## WHAT IS BEING ASKED
The reply must be the number of lines in the following material that include the word "Hall", and nothing more.

## SUPPLIED MATERIAL
(** ** Splitting keeps spans well formed *)
Lemma split_pages_span_ok fuel span dst_live g so rem :
  0 < dst_live <= INT64_MAX → 0 <= g → 0 <= so → so + Z.max 0 rem <= INT64_MAX →
  Forall span_ok (split_pages fuel span dst_live g so rem).
Proof.
  intros Hl. revert g so rem; induction fuel as [|fuel IH]; intros g so rem Hg Hs He; cbn [split_pages];
    (destruct (Z.ltb_spec 0 rem); cbn [negb]; [|constructor]); [constructor|].
  rewrite Z.quot_div_nonneg, Z.rem_mod_nonneg by lia.
  pose proof (Z.mod_pos_bound g dst_live ltac:(lia)). pose proof (Z.div_pos g dst_live Hg ltac:(lia)).
  constructor; [split; cbn; unfold kMaxSpanCount; lia|]. apply IH; lia.
Qed.

Lemma SplitPlain_span_ok span tag_skip tag_end dst_live st :
  0 < dst_live <= INT64_MAX → 0 <= tag_skip → span_ok span → span_count span = 1 →
  Forall span_ok (out_spans st) →
  Forall span_ok (out_spans (SplitPlainGlobalSpan span tag_skip tag_end dst_live st)).
Proof.
  intros Hl Hk [H1 _ [H2 _] [H3 _] _ H4 H5] Hc Hst. rewrite Hc in H4, H5.
  unfold SplitPlainGlobalSpan, INT64_MAX in *.
  rewrite (i64_small (dst_offset_bytes span + size_bytes span)) by lia.
  destruct (_ || _) eqn:Ed; [done|]. cbn [out_spans]. apply orb_false_iff in Ed as [Ed%Z.leb_gt _].
  apply Forall_app. split; [done|].
  set (adv := if dst_offset_bytes span <? tag_skip then _ else 0).
  assert (0 <= adv < size_bytes span ∧ tag_skip <= dst_offset_bytes span + adv) as Ha.
  { subst adv. destruct (Z.ltb_spec (dst_offset_bytes span) tag_skip); lia. }
  set (tail := if (0 <? tag_end) && _ then _ else 0).
  assert (0 <= tail) as Ht.
  { subst tail. destruct (_ && _) eqn:E; [|lia]. apply andb_true_iff in E as [_ E%Z.ltb_lt]. lia. }
  rewrite i64_small by lia. apply split_pages_span_ok; unfold INT64_MAX; lia.
Qed.

Lemma Rebase_span_ok span tag_skip tag_end dst_live st st' :
  0 < dst_live <= INT64_MAX → 0 <= tag_skip → span_ok span → Forall span_ok (out_spans st) →
  RebaseStridedGlobalSpan span tag_skip tag_end dst_live st = Ok st' → Forall span_ok (out_spans st').
Proof.
  intros Hl Hk [H1 H2 [H3 H3'] [H4 H4'] _ H5 H6] Hst. unfold RebaseStridedGlobalSpan.
  case_match; [done|]. rewrite Z.rem_mod_nonneg by lia.
  pose proof (Z.mod_pos_bound (dst_offset_bytes span) dst_live ltac:(lia)) as Hm.
  pose proof (Z.mod_le (dst_offset_bytes span) dst_live H4 ltac:(lia)) as Hm'.
  case_match; [done|]. case_match eqn:Ed; intros [= <-]; [done|].
  apply orb_false_iff in Ed as [Ed%Z.ltb_ge _]. cbn [out_spans].
  apply Forall_app. split; [done|]. constructor; [|constructor].
  pose proof (Z.quot_pos (dst_offset_bytes span - tag_skip) dst_live ltac:(lia) ltac:(lia)).
  split; cbn; try done; lia.
Qed.

Lemma split_spans_ok tag_skip tag_end dst_live spans st st' :
  0 < dst_live <= INT64_MAX → 0 <= tag_skip → Forall span_ok spans → Forall span_ok (out_spans st) →
  split_spans tag_skip tag_end dst_live spans st = Ok st' → Forall span_ok (out_spans st').
Proof.
  intros Hl Hk Hs. revert st; induction Hs as [|s spans Hs _ IH]; intros st Hst; cbn [split_spans].
  { by intros [= <-]. }
  case_match; [done|]. case_match eqn:Ec.
  - intros (st1 & E1 & E)%bind_Ok. eapply IH; [|done]. by eapply Rebase_span_ok.
  - case_match; [done|]. apply Z.ltb_ge in Ec. apply IH, SplitPlain_span_ok; try done.
    destruct (sok_count _ Hs). lia.
Qed.

Lemma split_declared_ok tag_skip tag_end dst_live declared ge cb converted ge' cb' :
  0 < dst_live <= INT64_MAX → 0 <= tag_skip → Forall (λ ue, Forall span_ok (ps_spans ue.2)) declared →
  split_declared tag_skip tag_end dst_live declared ge cb = Ok (converted, ge', cb') →
  Forall (λ ue : RaidenId * PoolSpanRegistration, Forall span_ok (ps_spans ue.2)) converted.
Proof.
  intros Hl Hk Hd. revert ge cb converted; induction Hd as [|[u entry] declared Hu _ IH];
    intros ge cb converted; cbn [split_declared]; [by intros [= <-]|].
  case_match.
  - do 2 (case_match; [done|]). intros ([[c ge1] cb1] & E & [= <- <- <-])%bind_Ok.
    constructor; [done|by eapply IH].
  - intros (st & Es & ([[c ge1] cb1] & E & [= <- <- <-])%bind_Ok)%bind_Ok.
    constructor; [|by eapply IH]. by eapply split_spans_ok; [..|exact Es].
Qed.

Lemma SplitGlobalSpaceSpans_ok tag_skip tag_end dst_live declared cb converted cb' :
  0 < dst_live <= INT64_MAX → 0 <= tag_skip → Forall (λ ue, Forall span_ok (ps_spans ue.2)) declared →
  SplitGlobalSpaceSpans tag_skip tag_end dst_live declared cb = Ok (converted, cb') →
  Forall (λ ue : RaidenId * PoolSpanRegistration, Forall span_ok (ps_spans ue.2)) converted.
Proof.
  intros Hl Hk Hd ([[c ge] cb1] & E & H)%bind_Ok. do 2 (case_match; [done|]). injection H as <- <-.
  by eapply split_declared_ok.
Qed.

(** ** What an emission adds to the schedule and to the push pairs *)

(** The push a schedule entry belongs to. *)
Definition entry_push (e : ScheduleEntry) : string * Z * Z :=
  (se_dst_peer e, se_src_block_id e, se_dst_block_id e).

Definition recorded (pairs : TransferPairs) (s v : RaidenId) : gset (string * Z * Z) :=
  default ∅ (default ∅ (pairs !! s) !! v).

Lemma AddTransferPairs_recorded src targets dst_peers sb db pairs s v x :
  x ∈ recorded (AddTransferPairs src targets dst_peers sb db pairs) s v ↔
  x ∈ recorded pairs s v ∨ (s = src ∧ v ∈ targets ∧ x = (dst_peers !!! v, sb, db)).
Proof.
  unfold recorded, AddTransferPairs. destruct (decide (s = src)) as [->|Hne].
  - rewrite lookup_insert_eq. cbn [default from_option id].
    generalize (default ∅ (pairs !! src)) as m. induction targets as [|t targets IH]; intros m; cbn [foldl].
    { set_solver. }
    rewrite IH. destruct (decide (v = t)) as [->|Hv].
    + rewrite lookup_insert_eq. cbn [default from_option id]. set_solver.
    + rewrite lookup_insert_ne by done. set_solver.
  - rewrite lookup_insert_ne by done. naive_solver.
Qed.

Lemma elem_of_all_entries m s e : (s, e) ∈ all_entries m ↔ e ∈ default [] (m !! s).
Proof.
  unfold all_entries. rewrite list_elem_of_bind. split.
  - intros ([s' l] & (e' & [= -> ->] & He)%list_elem_of_fmap & Hl%elem_of_map_to_list). cbn in *.
    by rewrite Hl.
  - intros He. destruct (m !! s) as [l|] eqn:E; [|set_solver]. exists (s, l). cbn in *.
    split; [by apply list_elem_of_fmap_2|by apply elem_of_map_to_list].
Qed.

Section trace.
Context (pc : TagPrecheck) (Hpc : precheck_ok pc).
Context (dst_units : list RaidenId) (dst_peers : PeersByUnit) (dst_ids : list Z) (pool_group : Z).

(** New entries of [sender]: one push per target, all in the group. *)
Definition pushed (sender : RaidenId) (targets : list RaidenId) (sb db : Z)
    (new : list (RaidenId * ScheduleEntry)) : Prop :=
  Forall (λ ue, ue.1 = sender ∧ se_pool_group ue.2 = pool_group ∧
    ∃ v, v ∈ targets ∧ entry_push ue.2 = (dst_peers !!! v, sb, db)) new.

Lemma chunks_pushed sender targets sb db chunks :
  let new := (λ e, (sender, e)) <$> chunk_entries dst_peers targets sb db pool_group chunks in
  pushed sender targets sb db new ∧
  (chunks ≠ [] → ∀ v, v ∈ targets → ∃ e, (sender, e) ∈ new ∧ entry_push e = (dst_peers !!! v, sb, db)).
Proof.
  cbn zeta. split.
  - apply Forall_fmap, Forall_forall. intros e (c & (v & -> & Hv)%list_elem_of_fmap & Hc)%list_elem_of_bind.
    cbn. eauto.
  - intros Hne v Hv. destruct chunks as [|c chunks]; [done|]. eexists. split.
    + apply list_elem_of_fmap_2. unfold chunk_entries. rewrite bind_cons. apply elem_of_app. left.
      apply list_elem_of_fmap_2. exact Hv.
    + done.
Qed.

Lemma emit_repeats_pushed sender sb db s repeats m em m' em' :
  span_in pc dst_units dst_ids s → Forall (λ k, 0 <= k < span_count s) repeats →
  emit_repeats pc dst_peers (span_targets dst_units s) sender sb db pool_group s repeats m em
    = Ok (m', em') →
  ∃ new, all_entries m' ≡ₚ all_entries m ++ new ∧ pushed sender (span_targets dst_units s) sb db new ∧
    (repeats ≠ [] → ∀ v, v ∈ span_targets dst_units s →
       ∃ e, (sender, e) ∈ new ∧ entry_push e = (dst_peers !!! v, sb, db)).
Proof.
  intros (Hok & _ & _ & Hse & Hde) Hk.
  revert m em; induction Hk as [|k repeats Hk _ IH]; intros m em; cbn [emit_repeats].
  { intros [= <- <-]. exists []. rewrite app_nil_r. split; [done|]. split; [constructor|done]. }
  destruct Hok as [H1 H2 [H3 H4] [H5 H6] _ H7 H8]. unfold INT64_MAX in *.
  pose proof (repeat_bounds k _ _ Hk H4). pose proof (repeat_bounds k _ _ Hk H6).
  rewrite (i64_small (k * src_stride_bytes s)), (i64_small (k * dst_stride_bytes s)) by lia.
  rewrite (i64_small (src_offset_bytes s + _)), (i64_small (dst_offset_bytes s + _)) by lia.
  intros (chunks & Et & E)%bind_Ok. case_match; [done|].
  destruct (IH _ _ E) as (new & Hall & Hn & _). rewrite push_entries_all in Hall.
  destruct (chunks_pushed sender (span_targets dst_units s) sb db chunks) as [Hp Hex].
  eexists. split; [rewrite Hall, <- app_assoc; done|]. split; [by apply Forall_app|].
  intros _ v Hv. destruct Hex with v as (e & He & Hpush); [|done|exists e; set_solver].
  intros ->. apply (TranslateLiveCopy_sound pc Hpc) in Et as (Hb & _); [|lia|lia|lia].
  apply (f_equal length) in Hb. unfold slice in Hb. rewrite length_take, length_drop in Hb.
  destruct Hpc as [_ _ Hl _ _]. unfold live_total in Hl. cbn in Hb. lia.
Qed.

Lemma emit_span_pushed o st st' :
  span_in pc dst_units dst_ids (os_span o) →
  emit_span dst_units dst_peers dst_ids pc pool_group o st = Ok st' →
  let sb := ps_block_ids (os_entry o) !!! Z.to_nat (src_block_ordinal (os_span o)) in
  let db := dst_ids !!! Z.to_nat (dst_block_index (os_span o)) in
  ∃ new, all_entries (em_schedules st') ≡ₚ all_entries (em_schedules st) ++ new ∧
    pushed (os_unit o) (span_targets dst_units (os_span o)) sb db new ∧
    (∀ v, v ∈ span_targets dst_units (os_span o) →
       ∃ e, (os_unit o, e) ∈ new ∧ entry_push e = (dst_peers !!! v, sb, db)) ∧
    em_pairs st' = AddTransferPairs (os_unit o) (span_targets dst_units (os_span o)) dst_peers sb db
                     (em_pairs st).
Proof.
  intros Hin. unfold emit_span. case_match.
  - case_match; [done|]. intros [= <-]. cbn [em_schedules em_pairs]. eexists.
    split; [apply push_entries_all|]. split; [|split; [|done]].
    + apply Forall_fmap, Forall_fmap, Forall_forall. intros v Hv. cbn. eauto.
    + intros v Hv. eexists. split; [by do 2 apply list_elem_of_fmap_2; exact Hv|done].
  - intros ([m em] & E & [= <-])%bind_Ok. cbn [em_schedules em_pairs].
    apply emit_repeats_pushed in E as (new & Hall & Hp & Hex); [|done|].
    + exists new. split; [done|]. split; [done|]. split; [|done]. apply Hex.
      destruct Hin as (Hok & _). pose proof (sok_count _ Hok). by rewrite seqZ_cons by lia.
    + apply Forall_forall. intros k Hk%elem_of_seqZ. lia.
Qed.
End trace.

Lemma peer_inj (dst_peers : PeersByUnit) (dst_units : list RaidenId) v w :
  NoDup ((λ v, dst_peers !!! v) <$> dst_units) → v ∈ dst_units → w ∈ dst_units →
  dst_peers !!! v = dst_peers !!! w → v = w.
Proof.
  intros Hnd (i & Hi)%list_elem_of_lookup (j & Hj)%list_elem_of_lookup E.
  assert (i = j) as ->.
  { eapply (NoDup_lookup _ _ _ (dst_peers !!! v) Hnd); rewrite list_lookup_fmap.
    - by rewrite Hi.
    - by rewrite Hj, E. }
  congruence.
Qed.

(** The pushes entries [l] make from [s] to the peer of [v]. *)
Definition pushes_of (dst_peers : PeersByUnit) (l : list (RaidenId * ScheduleEntry)) (s v : RaidenId)
    (x : string * Z * Z) : Prop :=
  ∃ e, (s, e) ∈ l ∧ se_dst_peer e = dst_peers !!! v ∧ entry_push e = x.

Record emission (dst_units : list RaidenId) (dst_peers : PeersByUnit) (pool_group : Z)
    (senders : list RaidenId) (st st' : EmitState) (new : list (RaidenId * ScheduleEntry)) : Prop := {
  em_all : all_entries (em_schedules st') ≡ₚ all_entries (em_schedules st) ++ new;
  em_group : Forall (λ ue, se_pool_group ue.2 = pool_group ∧ ue.1 ∈ senders) new;
  em_recorded : ∀ s v x, v ∈ dst_units →
    x ∈ recorded (em_pairs st') s v ↔ x ∈ recorded (em_pairs st) s v ∨ pushes_of dst_peers new s v x;
  em_senders : dom (em_pairs st') ⊆ dom (em_pairs st) ∪ list_to_set senders;
}.

Lemma emit_span_emission pc dst_units dst_peers dst_ids pool_group o st st' :
  precheck_ok pc → NoDup ((λ v, dst_peers !!! v) <$> dst_units) → NoDup dst_units →
  span_in pc dst_units dst_ids (os_span o) →
  emit_span dst_units dst_peers dst_ids pc pool_group o st = Ok st' →
  ∃ new, emission dst_units dst_peers pool_group [os_unit o] st st' new.
Proof.
  intros Hpc Hpeers Hun Hin E.
  destruct (emit_span_pushed pc Hpc _ _ _ _ _ _ _ Hin E) as (new & Hall & Hp & Hex & Hpairs).
  destruct (targets_ok dst_units (os_span o) Hun) as [Hsub _].
  exists new. split; [done| | |].
  - eapply Forall_impl; [exact Hp|]. intros ue (Hu & Hg & _). set_solver.
  - intros s v x Hv. rewrite Hpairs, AddTransferPairs_recorded. apply or_iff_compat_l. split.
    + intros (-> & Ht & ->). destruct (Hex v Ht) as (e & He & Hpush). exists e.
      split; [done|]. split; [|done]. by injection Hpush.
    + intros (e & He & Hpeer & <-). unfold pushed in Hp. rewrite Forall_forall in Hp.
      destruct (Hp _ He) as (Hs & _ & w & Hw & Hpush). cbn in Hs, Hpush. rewrite Hpush.
      assert (w = v) as ->; [|done]. eapply peer_inj; [done|by apply Hsub|done|]. by injection Hpush; congruence.
  - rewrite Hpairs. unfold AddTransferPairs. rewrite dom_insert. set_solver.
Qed.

## ANSWER TO THIS EXERCISE
4